Anti-IBD effect was determined using DSS-induced murine IBD model as outlined in previous studies [6, 20]. Twenty-four 5-week-old male ddY mice were obtained from Tokyo Laboratory Animals Science (Tokyo, Japan). The mice were acclimated in a negative pressure rack maintained at 20–24 °C, with 50–60 % relative humidity and fed CE2 diet (CLEA Japan, Tokyo, Japan) and distilled water. After 5 days, the mice were divided into four groups (n = 6). Among them, two (DW and DW + DSS) groups were administered the same diet and distilled water. The other (M and FM) groups were administered the same diet but the 25 % AES of mekabu and fermented mekabu, respectively, instead of drinking water. After 3 days, 5 % (w/v) DSS (MW = 5000; Wako Pure Chemical, Osaka, Japan) was added to the drinking water of DW + DSS, M and FM groups. The mice received diet and water ad libitum. After 7 days of DSS administration, mice were anesthetised with diethyl ether and exsanguinated from the abdominal aorta. The large intestine (colon) was excised and washed with phosphate-buffered saline (PBS, Nissui Pharmaceuticals, Tokyo, Japan), and then the length was measured. The degree of IBD severity was also evaluated from histological observations based on haematoxylin and eosin (HE)-stained images of the colon [28]. Approximately 5-mm-long section of the middle part of the colon was soaked in 10 % formalin to prepare samples for the microscopic analysis and HE staining MedRidge (Tokyo, Japan).
Statistical Analysis
Data were presented as mean and standard error of the mean (SEM). Antioxidant capacities of the AES before and after fermentation were analysed by Student’s t test. Data of the in vitro and in vivo experiments were subjected to ANOVA and Dunnett’s post hoc tests using statistical software (Excel Statistic Ver. 6, Esumi, Tokyo, Japan).
Results and Discussion
Relative Viscosity and Water-Soluble Polysaccharides
As shown in Table 1, relative viscosity was the highest (about 10) in the wakame AES, followed by kuki-wakame and mekabu AESs (4.2 and 2.3, respectively). On the other hand, the water-soluble polysaccharide content was high in both the wakame and mekabu, at about 11 mg/ml. The content of the kuki-wakame AES was only 0.2 mg/ml.
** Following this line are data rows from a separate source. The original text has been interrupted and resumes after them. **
Lemma slides_in_ordinal_order_witness :
  exists slideFiles,
    findSlideFiles deck11_lexical = Ok slideFiles /\ slideFiles = deck11.
Proof.
  destruct (slides_in_ordinal_order deck11_lexical) as (l & Hf & _ & _ & H11).
  - intros p Hp. vm_compute in Hp.
    repeat (destruct Hp as [<-|Hp]; [vm_compute; reflexivity|]). contradiction.
  - vm_compute.
    repeat (apply NoDup_cons;
            [intros Hin;
             repeat (destruct Hin as [Hin|Hin]; [discriminate Hin|]);
             exact Hin|]).
    apply NoDup_nil.
  - exists l. split; [exact Hf|]. apply H11.
    vm_compute. apply perm_skip.
    apply (Permutation_app_comm (_ :: _ :: nil)
             (_ :: _ :: _ :: _ :: _ :: _ :: _ :: _ :: nil)).
Defined.

(** C7, as the spec words it, fails beyond 2^53: the ordinals 2^53 + 1
    and 2^53 are distinct, both names parse to the Number 2^53, the
    comparator answers 0, and the slide with the greater ordinal, which
    the archive lists first, is processed first (and is the one the loop
    leaves unmodified). *)
Lemma unsafe_ordinals_out_of_order :
  NoDup (map slide_ordinal (slide_entries deck2_unsafe)) /\
  findSlideFiles deck2_unsafe
    = Ok [ "ppt/slides/slide9007199254740993.xml";
           "ppt/slides/slide9007199254740992.xml" ] /\
  (slide_ordinal "ppt/slides/slide9007199254740992.xml"
   < slide_ordinal "ppt/slides/slide9007199254740993.xml")%N /\
  ~ processed_in_ordinal_order deck2_unsafe.
Proof.
  assert (findSlideFiles deck2_unsafe
          = Ok [ "ppt/slides/slide9007199254740993.xml";
                 "ppt/slides/slide9007199254740992.xml" ]) as Hf
    by (vm_compute; reflexivity).
  split; [|split; [exact Hf|split]].
  - vm_compute.
    repeat (apply NoDup_cons;
            [intros Hin;
             repeat (destruct Hin as [Hin|Hin]; [discriminate Hin|]);
             exact Hin|]).
    apply NoDup_nil.
  - vm_compute. reflexivity.
  - intros (l & Hl & Hsorted). rewrite Hf in Hl. inversion Hl; subst l.
    inversion Hsorted as [|? ? _ Hall]; subst.
    inversion Hall as [|? ? Hlt _]; subst.
    vm_compute in Hlt. discriminate Hlt.
Qed.
(** * VoxVulgi image batch downloader: crawl engine

    A shallow embedding of [product/scripts/image_batch_downloader.py]
    and the properties of its variant resolver, srcset scorer, pagination
    classifier, dedup-and-fetch resolver and breadth-first traversal.

    Python [str] and [bytes] values are modelled as byte strings ([string]);
    the case-folding, whitespace, digit and word-character classes are the
    ASCII ones. Python sets that are only tested for membership are
    [gset string]; the one set the script iterates without sorting it
    ([path_variants]) is a list in an order that the process fixes
    ([set_iter]). Code that may raise returns a [result]; the crawl loop is
    a step function run for a number of iterations, with a proof that it
    halts. Every [session.get] is recorded in [requests], which the script
    does not have: it is there to state what is fetched.

    The file has the model first (string primitives, the library interface,
    the script function by function, a small library to run examples), then
    the definitions the properties are stated with, then the properties. *)

From Stdlib Require Import ZArith Ascii String.
From stdpp Require Import base tactics option list gmap sets strings sorting.

Local Open Scope Z_scope.
Local Open Scope string_scope.
Local Open Scope list_scope.

(** ** Python string primitives *)

Module PyStr.

Definition is_upper (c : ascii) : bool :=
  let n := nat_of_ascii c in (65 <=? n)%nat && (n <=? 90)%nat.
Definition is_lower (c : ascii) : bool :=
  let n := nat_of_ascii c in (97 <=? n)%nat && (n <=? 122)%nat.
Definition is_digit (c : ascii) : bool :=
  let n := nat_of_ascii c in (48 <=? n)%nat && (n <=? 57)%nat.
(** [\w] of the [re] module, ASCII part. *)
Definition is_word (c : ascii) : bool :=
  is_upper c || is_lower c || is_digit c || Ascii.eqb c "_"%char.
(** [str.isspace], ASCII part. *)
Definition is_space (c : ascii) : bool :=
  let n := nat_of_ascii c in
  ((9 <=? n)%nat && (n <=? 13)%nat) || ((28 <=? n)%nat && (n <=? 32)%nat).

Definition lower_ascii (c : ascii) : ascii :=
  if is_upper c then ascii_of_nat (nat_of_ascii c + 32) else c.

(** [s.lower()] *)
Fixpoint lower (s : string) : string :=
  match s with
  | EmptyString => EmptyString
  | String c r => String (lower_ascii c) (lower r)
  end.

(** [s.startswith(p)] *)
Definition startswith (p s : string) : bool := String.prefix p s.

(** [k in s] for strings *)
Fixpoint str_in (k s : string) : bool :=
  match s with
  | EmptyString => startswith k EmptyString
  | String _ r => startswith k s || str_in k r
  end.

Fixpoint rev_onto (s acc : string) : string :=
  match s with
  | EmptyString => acc
  | String c r => rev_onto r (String c acc)
  end.
Definition rev (s : string) : string := rev_onto s EmptyString.

(** [s.endswith(p)] *)
Definition endswith (p s : string) : bool := startswith (rev p) (rev s).

Fixpoint drop (n : nat) (s : string) : string :=
  match n, s with
  | S k, String _ r => drop k r
  | _, _ => s
  end.

Fixpoint lstrip_by (f : ascii -> bool) (s : string) : string :=
  match s with
  | String c r => if f c then lstrip_by f r else s
  | EmptyString => EmptyString
  end.
Definition strip_by (f : ascii -> bool) (s : string) : string :=
  rev (lstrip_by f (rev (lstrip_by f s))).

(** [s.strip()] *)
Definition strip (s : string) : string := strip_by is_space s.

(** [s.split(sep)] for a one-character separator: empty fields are kept. *)
Fixpoint split_on (sep : ascii) (s : string) : list string :=
  match s with
  | EmptyString => [EmptyString]
  | String c r =>
      if Ascii.eqb c sep then EmptyString :: split_on sep r
      else match split_on sep r with
           | w :: ws => String c w :: ws
           | [] => [String c EmptyString]
           end
  end.

(** [s.split()]: fields separated by runs of whitespace, none empty. *)
Fixpoint split_ws_go (cur : string) (s : string) : list string :=
  match s with
  | EmptyString => match cur with EmptyString => [] | _ => [rev cur] end
  | String c r =>
      if is_space c
      then match cur with
           | EmptyString => split_ws_go EmptyString r
           | _ => rev cur :: split_ws_go EmptyString r
           end
      else split_ws_go (String c cur) r
  end.
Definition split_ws (s : string) : list string := split_ws_go EmptyString s.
Brown algae contain three water-soluble polysaccharides: alginic acid (polymer of urinic acids), laminaran (β-1,6 branched β-1,3 glucan), and fucoidan (sulfated fucans). The major viscous compounds are the alginic acids [23]. Although it can be seasonal, mekabu is rich in fucoidans [3]. There are many reports on the health-related functions of mekabu products containing fucoidans, particularly in regard to the immune system [29].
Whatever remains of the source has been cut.